Para o advogado mestre em direito público pela USP (Universidade de São Paulo), Antonio Carlos de Freitas Júnior, a exigência do cartão para acessar serviços públicos de saúde fere a Constituição e a própria lei específica que criou o SUS. “Muito embora a gente tenha notícia de prefeituras que impõem esse cadastro municipal com restrições a Constituição Federal é muito clara no seu artigo 194 parágrafo único, inciso primeiro, e também no artigo 196, que tratam do acesso universal à saúde. Essa exigência fere ainda a própria lei 8080 de 1.990 que rege o SUS, ou seja, não há qualquer elemento legal que permita qualquer tipo de restrição ao atendimento da saúde. Criar algum tipo de bloqueio ou restrição ou qualquer elemento impeditivo para o acesso à saúde, não somente é ilegal como inconstitucional. O acesso deve ser para todas as cores de pele e todas as origens. A Constituição diz que os três entes, União, estados e municípios devem atuar de maneira colaborativa para atender a população, não importa onde é seu domicílio, nem se tem ou não tem casa. Esses elementos não podem ter qualquer relevância no atendimento”, aponta.
Para o especialista em direito público, se o paciente não for atendido, pode ocorrer o enquadramento por prevaricação, que é quando um funcionário público não cumpre seu dever e podem ocorrer mobilizações jurídicas contra os gestores. “Pode ser proposta uma ação civil pública por improbidade administrativa e ações populares contra este ato, além disso o Ministério Público pode atuar. Se houver uma omissão sistemática do prefeito, eu vejo isso como um crime de responsabilidade porque vai contra a Constituição, invalida a lei em detrimento das garantias fundamentais”, completa Freitas Júnior.

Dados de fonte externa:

Lemma reachable_scheduled_ready (env : Env) (s : State) :
  reachable env s -> scheduled_ready s.
Proof.
  induction 1 as [|s request _ IH|s request _ IH|s request _ IH|s _ IH].
  - intros request [].
  - revert IH. apply scheduled_ready_kept.
    + apply on_send_task_grows.
    + apply on_send_task_queues_kept.
    + intros r. now rewrite (proj2 (on_send_task_no_streaming env request s)).
  - pose proof (on_send_task_subscribe_grows env request s) as Hgrows.
    pose proof (on_send_task_subscribe_queues_kept env request s) as Hkept.
    destruct (on_send_task_subscribe_schedule env request s)
      as [Hsame|(Hadded & Htask & Hqueue)].
    + revert IH. apply scheduled_ready_kept; try assumption.
      intros r. now rewrite Hsame.
    + intros r Hin. rewrite Hadded in Hin. apply in_app_or in Hin.
      destruct Hin as [Hold|[<-|[]]]; [|now split].
      destruct (IH r Hold) as [[task Hfound] Hq]. split.
      * destruct (Hgrows _ _ Hfound) as (task' & added & Hfound' & _). eauto.
      * specialize (Hkept (params_id (params r))).
        destruct (queues_of s (params_id (params r))); [congruence|].
        destruct (queues_of _ (params_id (params r))); [cbn in Hkept; lia|].
        discriminate.
  - revert IH. apply scheduled_ready_kept.
    + apply on_resubscribe_to_task_grows.
    + apply on_resubscribe_to_task_queues_kept.
    + intros r. now rewrite (on_resubscribe_to_task_same_schedule request s).
  - unfold run_scheduled.
    destruct (scheduled s) as [|request rest] eqn:Hscheduled; [exact IH|].
    apply (scheduled_ready_kept (set_scheduled (fun _ => rest) s)).
    + apply _run_streaming_content_creation_grows.
    + apply _run_streaming_content_creation_queues_kept.
    + intros r. now rewrite (_run_streaming_content_creation_same_schedule env
                               request (set_scheduled (fun _ => rest) s)).
    + intros r Hin. apply (IH r). rewrite Hscheduled. now right.
Qed.
(* ===== verification/Prelude.v ===== *)
(** * A verification of flute

    flute is a C++11 library for TCP servers and clients in the style of
    muduo: one event loop ("reactor") per thread, non-blocking sockets, timers,
    buffers, a small HTTP server on top, and an asynchronous logger beside it.
    This library models the code under [flute/common] and [flute/net] by
    executable definitions and proves what makes each part correct.

    ** How the parts of the program work together

    A [Reactor] owns a [Poller] (epoll or poll), a [TimerQueue] and an eventfd.
    Its loop polls, lets every active [Channel] call back, and runs the tasks
    that were queued.  [Acceptor], [Connector] and [TcpConnection] own a
    [Channel] each.  [TcpServer] takes sockets from its [Acceptor], gives each
    to a reactor of its [ReactorThreadPool] and keeps the [TcpConnection]s in a
    map; [TcpClient] takes its socket from a [Connector].  A connection reads
    into and writes from a [Buffer], and sends files through a [ZeroCopier].
    [HttpServer] parses the input buffer with an [HttpContext] into an
    [HttpRequest] and prints an [HttpResponse] into the output buffer.  A log
    statement is a [LogLine] that formats into a [LogStream]; its text goes to
    [AsyncLogging], whose thread writes it to a [LogFile].

    ** How the code is modelled

    A call ends in an [outcome] ([Prelude]): [Ok] with the result and the new
    state, or [Fail] with the way in which it does not return: a failed
    [assert], an access outside an object or through a null pointer, signed
    overflow, a read of an indeterminate value, an exception, or the end of
    the process after a fatal log line.  [assert] is modelled as in a build
    without NDEBUG (the default build type, Release, defines it).  Integers are
    [Z] with the wrap-around of their width written out ([u64], [s32], ...);
    text is a list of bytes; a container is a list, or a finite map where the
    order does not matter.  Objects that are shared (channels, timers,
    connections) live in a map from addresses, so that a destroyed object can
    be found missing.  Threads are step functions or step relations cut where
    other threads can interleave, and the theorems quantify over all sequences
    of steps.  Code that is not part of the repository is a parameter: the
    kernel's epoll and the interface of pollers are classes with laws
    ([Poller], [EPollPoller]); inet_ntop/inet_pton are a class with the laws of
    their manual page ([InetAddress]); deflate is a class with the contract of
    its manual ([ZlibStream]); gmtime_r, timegm, strerror_r and the
    allocator are arguments; what a system call answers is an argument of the
    step that makes it.

    ** The files

    - [Prelude]: outcomes, machine integers, bytes, slices of lists, tactics.
    - [OrdContainers]: std::set and std::map as sorted lists.
    - [Format]: printf of integers, snprintf.
    - [Endian] (net/Endian.h), [StringPiece] (common/StringPiece.h).
    - [Buffer] (net/Buffer.{h,cc}): the vector with its two indices.  It
      refines a byte queue with head room; integers survive a round trip
      through network order; reading from a descriptor appends what came.
    - [HttpRequest], [HttpContext] (net/http): the incremental parser.  It
      terminates in every context, with the one case in which it fails an
      assertion, parses back what a client prints, and what a rejected line
      does to the calls that follow.
    - [Channel] (net/Channel.{h,cc}): events and callbacks, in order.
    - [Poller]: the interface of pollers as a class, with the operations of a
      channel that go through the reactor; [EPollPoller] and [PollPoller]
      (net/poller) are the instances.  The kernel watches what the channels
      want in every reachable state, and changing, removing, destroying and
      polling the channels then fails only when the kernel refuses.
    - [Timestamp] (common/Timestamp.{h,cc}), with doubles in IEEE binary64.
    - [TimerQueue] (net/Timer, TimerId, TimerQueue): the two timer sets agree
      and the timerfd is armed for the earliest timer, with callbacks that add
      and cancel timers; what expires; a cancelled timer is gone, whether it
      is cancelled in a callback or outside.
    - [ZeroCopier] (common/ZeroCopier.{h,cc}): sending a file in chunks.  What
      sendfile, mmap, read and write transfer is computed from the file, the
      length they are asked for and a number that the kernel chooses; the
      settings of the class are a record that user code changes.
    - [TcpConnection] (net/TcpConnection.{h,cc}): the connection state machine
      with its channel, buffers, file transfer, tasks and timers.  The
      invariants are proved for two kinds of histories: with events in the
      states that the code expects ([event_ok], [reachable]), and with events
      at any time ([any_event], [late_reachable]), as when a timer closes a
      connection whose events the same poll reported.  In the first no event
      aborts, in the second exactly those of [conn_aborts] do; the bytes on the
      wire are those accepted; the user sees up, messages, down, close, and
      after that only messages of late events.
    - [Reactor] (net/Reactor.{h,cc}): the loop with its task queue: no lost
      wake-up except for tasks that the loop thread queues outside of [loop()],
      tasks run once and in order, no dangling channel in a dispatch.
    - [ReactorTimers]: the reactor with its timer queue.  Timers that any thread
      adds or removes reach the queue through tasks; none is lost or leaks while
      the reactor lives; construction and destruction with their channels.
    - [DefaultPoller] (net/poller/DefaultPoller.cc): the choice of the poller
      satisfies the interface of pollers, so the theorems hold for either.
    - [HttpResponse], [HttpServer] (net/http): what is answered;
      [HttpConnection]: a server on a connection, from the bytes that arrive in
      pieces to the response that the connection accepts; [HttpService]: the
      server on all connections of a [TcpServer], from its constructor and
      [start] to the contexts of its connections, which do not interfere.
    - [EchoServer] (net/tests/echo.{h,cc}): a program of callbacks.  What a
      connection receives, it sends back, byte for byte.  [FileServer]
      (net/http/tests/HttpServer_test.cc): the response callback that serves
      files, and the bytes a client gets for them.
    - [Date], [Timezone] (common): the Gregorian calendar, UTC conversion, zone
      files and the offset in force.
    - [Connector] (net/Connector.{h,cc}): attempts, retries with back-off;
      [TcpClient] (net/TcpClient.{h,cc}) on top of it.  Both are used in any
      way ([kev_any], [cev_any]), with the calls that abort named exactly
      ([connector_aborts], [client_aborts]), and with discipline ([kev_ok],
      [cev_ok]), when nothing aborts.
    - [Acceptor] (net/Acceptor.{h,cc}), [ReactorThreadPool]
      (net/ReactorThreadPool.{h,cc}, common/Atomic.h), and [TcpServer]
      (net/TcpServer.{h,cc}) on top of the pool: the connections of a server
      and the tasks it posts to the reactors.
    - [ConnView], [ConnServer], [ConnClient]: a [TcpConnection] as its server
      or client owns it.  Each of its events is a move of the owner's model,
      and the owner's [connect_destroyed] succeeds.
    - [InetAddress] (net/InetAddress.{h,cc}, net/SocketsOps.cc): addresses as
      the bytes of their structures, also those that the kernel writes, and
      their text.  A text has at most 51
      characters, which is what [TcpServer] needs for distinct names.
    - [LogStream] (common/Digital.h, FixedBuffer.h, LogStream.{h,cc}),
      [LogLine] (common/LogLine.{h,cc}), [AsyncLogging]
      (common/AsyncLogging.{h,cc}), [LogFile] (common/FileUtil.{h,cc},
      LogFile.{h,cc}): the parts of the log; [LogOutput]: the output functions,
      with standard output as the default, for a program of log statements;
      [LogPath]: the path of a line from the stream through the buffers to the
      files.  The calls of the backend thread on its file are those of rounds
      (a notice, at most two buffers, a flush) that account for every line;
      opening a file may fail, and then an assertion does.
    - [ZlibStream] (net/ZlibStream.h): strings written to the compressing stream
      come out again when its output is inflated.
    - [Socket] (net/Socket.{h,cc}): a descriptor and its options; [Descriptors]:
      all descriptors that the library holds, who closes them, what a
      [ZeroCopier] without a file and a copied [Socket] do to this, and the
      calls of [socket_ops] that forward to the kernel.
    - [Statics] (common/Singleton.h, ThreadLocal.h, ThreadLocalSingleton.h):
      objects made on first use, one per process or one per thread.
    - [WeakCallback] (common/WeakCallback.h): calling an object that may be gone.
    - [ProcessInfo] (common/ProcessInfo.{h,cc}): the name, threads and files of
      the process, from what the system answers.
    - [Mutex] (common/Mutex.h, Condition.{h,cc}): mutual exclusion and the
      record of the holder, at the level of single pthread calls.  It justifies
      that the following files let a critical section be one step.
    - [Deques] (common/BoundedBlockingDeque.h) and [TaskDeque]
      (common/TaskDeque.{h,cc}): monitors of any number of threads; the
      capacity of the first may change at any time.
    - [Threads] (common/Thread.{h,cc}, CountdownLatch.h,
      net/ReactorThread.{h,cc}): starting and stopping a reactor thread, also
      while others make its reactor quit;
      [ThreadLife]: how long the object and the characters of its name must
      live; [ThreadState] (common/CurrentThread.{h,cc}, Exception.{h,cc}): the
      cached thread id, names, stack traces and exceptions.

    Where a component promises something to another, the promise is a class:
    [PollerOps] and [PollerLaws] for pollers (used by [Reactor],
    [TcpConnection], [Connector], [Acceptor], [TcpClient]), [HostEndian] for
    byte order, [CurrentThread] for the thread a call runs in.  [TcpServer] and
    [TcpClient] keep of a connection only its name, state and pending tasks;
    [ConnServer] and [ConnClient] prove that a [TcpConnection] with all its
    parts refines this view.

    ** Bounds and fuel

    The parser's loop has the fuel [parse_fuel], which a theorem shows to be
    enough for every buffer.  integer_to_string has 20 digits for 64-bit
    numbers and hex_to_string 16; [append_loop] has one more than the length of
    the line, and [read_loop] one more than the length of the file, and both are
    shown not to run out; the loops around deflate have fuel for the input and the
    bound of the output, which every call brings down.  Times are bounded where a four-digit year is printed
    (below 2^37 seconds), dates to years -4367 to 950000, the number of
    connections of a server or client to 2^31 (the counter is an int), and
    buffers to half the address space.

    ** What the theorems do not cover

    Not modelled: [BlockingDeque] (it calls a member std::deque does not have
    and cannot be instantiated), [ZlibInputStream] (declared without code), the
    casts and macros of types.h and SocketsOps.cc, the annotations of Mutex.h
    (all without effect at run time), the programs under common/tests and the
    [main] functions of the two servers, and FlameGraph (third-party scripts).
    The callbacks a user installs are sequences of calls.  Time does not pass by
    itself: a timed wait, as in [AsyncLogging], is one that may end at any
    moment.  Memory ordering is sequentially consistent.  Constructors and
    destructors of the objects in [Statics] do not call back.  Besides these,
    class declarations, plain getters, setters of members that only user code
    reads (the context of a [Reactor]), forwards to the system such as getpid,
    and the texts of log statements have no definition. *)

From Stdlib Require Export ZArith Lia Ascii String.
From stdpp Require Export base tactics numbers list gmap strings.
(* ===== verification/Endian.v ===== *)
(** [flute/net/Endian.h]: conversion between host and network byte order, for
    a host of either endianness, and the object representation of integers
    that [memcpy] and [write(&x, sizeof x)] of Buffer see. *)

From S2P Require Import Prelude.

(** The byte order of the machine the library runs on. *)
Class HostEndian := host_little : bool.

(** * Object representation *)

(** The [n] bytes of [z], least significant first. *)
Fixpoint le_bytes (n : nat) (z : Z) : bytes :=
  match n with O => [] | S n' => byte_of_Z z :: le_bytes n' (z / 256) end.

Fixpoint le_value (bs : bytes) : Z :=
  match bs with [] => 0 | b :: bs' => Z_of_byte b + 256 * le_value bs' end.

(** Network order: most significant byte first. *)
Definition be_bytes (n : nat) (z : Z) : bytes := reverse (le_bytes n z).
Definition be_value (bs : bytes) : Z := le_value (reverse bs).

Section host.
Context `{HostEndian}.

(** The bytes of an [n]-byte unsigned integer in memory, and the integer a
    [memcpy] of [n] bytes into such an object gives. *)
Definition mem_store (n : nat) (z : Z) : bytes :=
  if host_little then le_bytes n z else be_bytes n z.
Definition mem_load (bs : bytes) : Z :=
  if host_little then le_value bs else be_value bs.

(** [htobeN]/[beNtoh] of <endian.h>: swap the bytes on a little-endian host. *)
Definition bswap (n : nat) (z : Z) : Z := le_value (be_bytes n z).
Definition htobe (n : nat) (z : Z) : Z := if host_little then bswap n z else z.
Definition betoh (n : nat) (z : Z) : Z := if host_little then bswap n z else z.

Definition host_to_net64 (host64 : Z) : Z := htobe 8 (u64 host64).
Definition host_to_net32 (host32 : Z) : Z := htobe 4 (u32 host32).
Definition host_to_net16 (host16 : Z) : Z := htobe 2 (u16 host16).
Definition net_to_host64 (net64 : Z) : Z := betoh 8 (u64 net64).
Definition net_to_host32 (net32 : Z) : Z := betoh 4 (u32 net32).
Definition net_to_host16 (net16 : Z) : Z := betoh 2 (u16 net16).
End host.

(** * Laws *)

Lemma length_le_bytes n z : length (le_bytes n z) = n.
Proof. revert z. induction n; simpl; intros; [done|]. by rewrite IHn. Qed.

Lemma length_be_bytes n z : length (be_bytes n z) = n.
Proof. unfold be_bytes. by rewrite length_reverse, length_le_bytes. Qed.

Lemma len_be_bytes n z : len (be_bytes n z) = Z.of_nat n.
Proof. unfold len. by rewrite length_be_bytes. Qed.

Lemma le_value_le_bytes n z : le_value (le_bytes n z) = z mod 256 ^ Z.of_nat n.
Proof.
  revert z. induction n as [|n IH]; intros z.
  - simpl. by rewrite Z.mod_1_r.
  - cbn [le_bytes le_value]. rewrite IH, Z_of_byte_of_Z.
    rewrite Nat2Z.inj_succ, Z.pow_succ_r by lia.
    rewrite Z.rem_mul_r by lia. done.
Qed.

Lemma le_bytes_le_value bs : le_bytes (length bs) (le_value bs) = bs.
Proof.
  induction bs as [|b bs IH]; [done|]. cbn [length le_bytes le_value].
  pose proof (Z_of_byte_range b).
  assert ((Z_of_byte b + 256 * le_value bs) / 256 = le_value bs) as ->.
  { rewrite Z.mul_comm, Z.div_add by lia. rewrite Z.div_small by lia. lia. }
  rewrite IH. f_equal. unfold byte_of_Z. rewrite Z.mul_comm, Z_mod_plus_full.
  apply byte_of_Z_of_byte.
Qed.

Lemma le_value_range bs : 0 <= le_value bs < 256 ^ len bs.
Proof.
  replace (le_value bs) with (le_value bs mod 256 ^ len bs).
  - apply Z.mod_pos_bound, Z.pow_pos_nonneg; len_lia.
  - rewrite <- (le_bytes_le_value bs) at 3. by rewrite le_value_le_bytes.
Qed.

Lemma le_bytes_mod n z w : z mod 256 ^ Z.of_nat n = w mod 256 ^ Z.of_nat n ->
  le_bytes n z = le_bytes n w.
Proof.
  intros E. rewrite <- (le_bytes_le_value (le_bytes n z)), <- (le_bytes_le_value (le_bytes n w)).
  by rewrite !length_le_bytes, !le_value_le_bytes, E.
Qed.

Section host_laws.
Context `{HostEndian}.

(** The wire format does not depend on the host: the object representation of
    a converted integer is its network-order representation. *)
Lemma mem_store_htobe n z : mem_store n (htobe n z) = be_bytes n z.
Proof.
  unfold mem_store, htobe, bswap. destruct host_little; [|done].
  rewrite <- (length_be_bytes n z) at 1. apply le_bytes_le_value.
Qed.

Lemma betoh_mem_load n z :
  betoh n (mem_load (be_bytes n z)) = z mod 256 ^ Z.of_nat n.
Proof.
  unfold betoh, mem_load, bswap. destruct host_little.
  - unfold be_bytes at 1.
    rewrite <- (length_be_bytes n z) at 1. rewrite le_bytes_le_value.
    unfold be_bytes. rewrite reverse_involutive. apply le_value_le_bytes.
  - unfold be_value, be_bytes. rewrite reverse_involutive. apply le_value_le_bytes.
Qed.

Lemma mem_load_range bs : 0 <= mem_load bs < 256 ^ len bs.
Proof.
  unfold mem_load, be_value. destruct host_little; [apply le_value_range|].
  pose proof (le_value_range (reverse bs)) as Hr. unfold len in *. by rewrite length_reverse in Hr.
Qed.

Lemma be_bytes_mod n z w : z mod 256 ^ Z.of_nat n = w mod 256 ^ Z.of_nat n ->
  be_bytes n z = be_bytes n w.
Proof. intros E. unfold be_bytes. by rewrite (le_bytes_mod n z w E). Qed.

Lemma mem_load_store n z : mem_load (mem_store n z) = z mod 256 ^ Z.of_nat n.
Proof.
  unfold mem_load, mem_store, be_value, be_bytes. destruct host_little; [|rewrite reverse_involutive]; apply le_value_le_bytes.
Qed.

Lemma len_mem_store n z : len (mem_store n z) = Z.of_nat n.
Proof. unfold mem_store. destruct host_little; [|apply len_be_bytes]. unfold len. by rewrite length_le_bytes. Qed.

(** The integer at an address determines the bytes there. *)
Lemma mem_load_inj a b : length a = length b -> mem_load a = mem_load b -> a = b.
Proof.
  intros L E. assert (forall x y, length x = length y -> le_value x = le_value y -> x = y) as I.
  { intros x y Lx Ex. by rewrite <- (le_bytes_le_value x), <- (le_bytes_le_value y), Lx, Ex. }
  unfold mem_load, be_value in E. destruct host_little; [by apply I|].
  apply (inj reverse), I; [by rewrite !length_reverse|done].
Qed.

(** Reading a network-order integer gives its value on every host. *)
Lemma betoh_load n bs : length bs = n -> betoh n (mem_load bs) = be_value bs.
Proof.
  intros L. assert (bs = be_bytes n (be_value bs)) as E.
  { unfold be_bytes, be_value. rewrite <- L, <- (length_reverse bs), le_bytes_le_value. by rewrite reverse_involutive. }
  rewrite E at 1. rewrite betoh_mem_load. apply Z.mod_small.
  unfold be_value. rewrite <- L, <- (length_reverse bs). apply le_value_range.
Qed.

Lemma be_value_inj a b : length a = length b -> be_value a = be_value b -> a = b.
Proof.
  intros L E. apply (inj reverse). unfold be_value in E.
  rewrite <- (le_bytes_le_value (reverse a)), <- (le_bytes_le_value (reverse b)), E. by rewrite !length_reverse, L.
Qed.

End host_laws.
(* ===== verification/EPollPoller.v ===== *)
(** [flute/net/poller/EPollPoller.{h,cc}]: the poller over epoll.

    The kernel's epoll instance behind [m_epoll_fd] is a parameter: a state
    type [K] with [epoll_ctl] and the interest list, and the laws of
    epoll_ctl(2).  Descriptors stay open while they are registered (closing
    one would drop it from the interest list behind the poller's back). *)

From S2P Require Import Prelude Channel Poller.

Inductive EpollOp : Type := EPOLL_CTL_ADD | EPOLL_CTL_MOD | EPOLL_CTL_DEL.

Record epoll_event : Type := mk_epoll_event { ev_events : Z; ev_ptr : chan_ptr }.

Class EPollKernel (K : Type) := {
  epoll_ctl : K -> EpollOp -> Z -> epoll_event -> K * Z;
  interest : K -> gmap Z epoll_event
}.

(** epoll_ctl(2).  Adding or modifying can be refused ([ENOMEM], [ENOSPC],
    [EPERM]); a refused call changes nothing. *)
Class EPollKernelLaws (K : Type) `{EPollKernel K} := {
  ctl_add : forall k fd e k' r, interest k !! fd = None -> epoll_ctl k EPOLL_CTL_ADD fd e = (k', r) ->
    (r = 0 /\ interest k' = <[fd := e]> (interest k)) \/ (r = -1 /\ interest k' = interest k);
  ctl_mod : forall k fd e k' r, is_Some (interest k !! fd) -> epoll_ctl k EPOLL_CTL_MOD fd e = (k', r) ->
    (r = 0 /\ interest k' = <[fd := e]> (interest k)) \/ (r = -1 /\ interest k' = interest k);
  ctl_del : forall k fd e k' r, is_Some (interest k !! fd) -> epoll_ctl k EPOLL_CTL_DEL fd e = (k', r) ->
    r = 0 /\ interest k' = delete fd (interest k);
  ctl_exists : forall k fd e, is_Some (interest k !! fd) ->
    (epoll_ctl k EPOLL_CTL_ADD fd e).2 = -1;
  ctl_missing : forall k op fd e, interest k !! fd = None -> op <> EPOLL_CTL_ADD ->
    (epoll_ctl k op fd e).2 = -1
}.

A prefeitura de São Caetano foi questionada sobre o número de cartões emitidos e também sobre quantos atendimentos foram realizados de pacientes de fora da cidade antes e depois da lei que criou o Cartão São Caetano, mas até o fechamento desta reportagem não houve resposta.
Sobre a licitação considerada irregular e que gerou multas de 300 Ufesps (Unidades Fiscais do Estado de São Paulo), que equivalem a R$ 10.608,00 para o prefeito José Auricchio Júnior (PSDB) e também para o secretário da Fazenda, Jefferson Cirne da Costa, o Ministério Público de São Paulo, que recebeu o relatório do Tribunal de Contas, não se manifestou.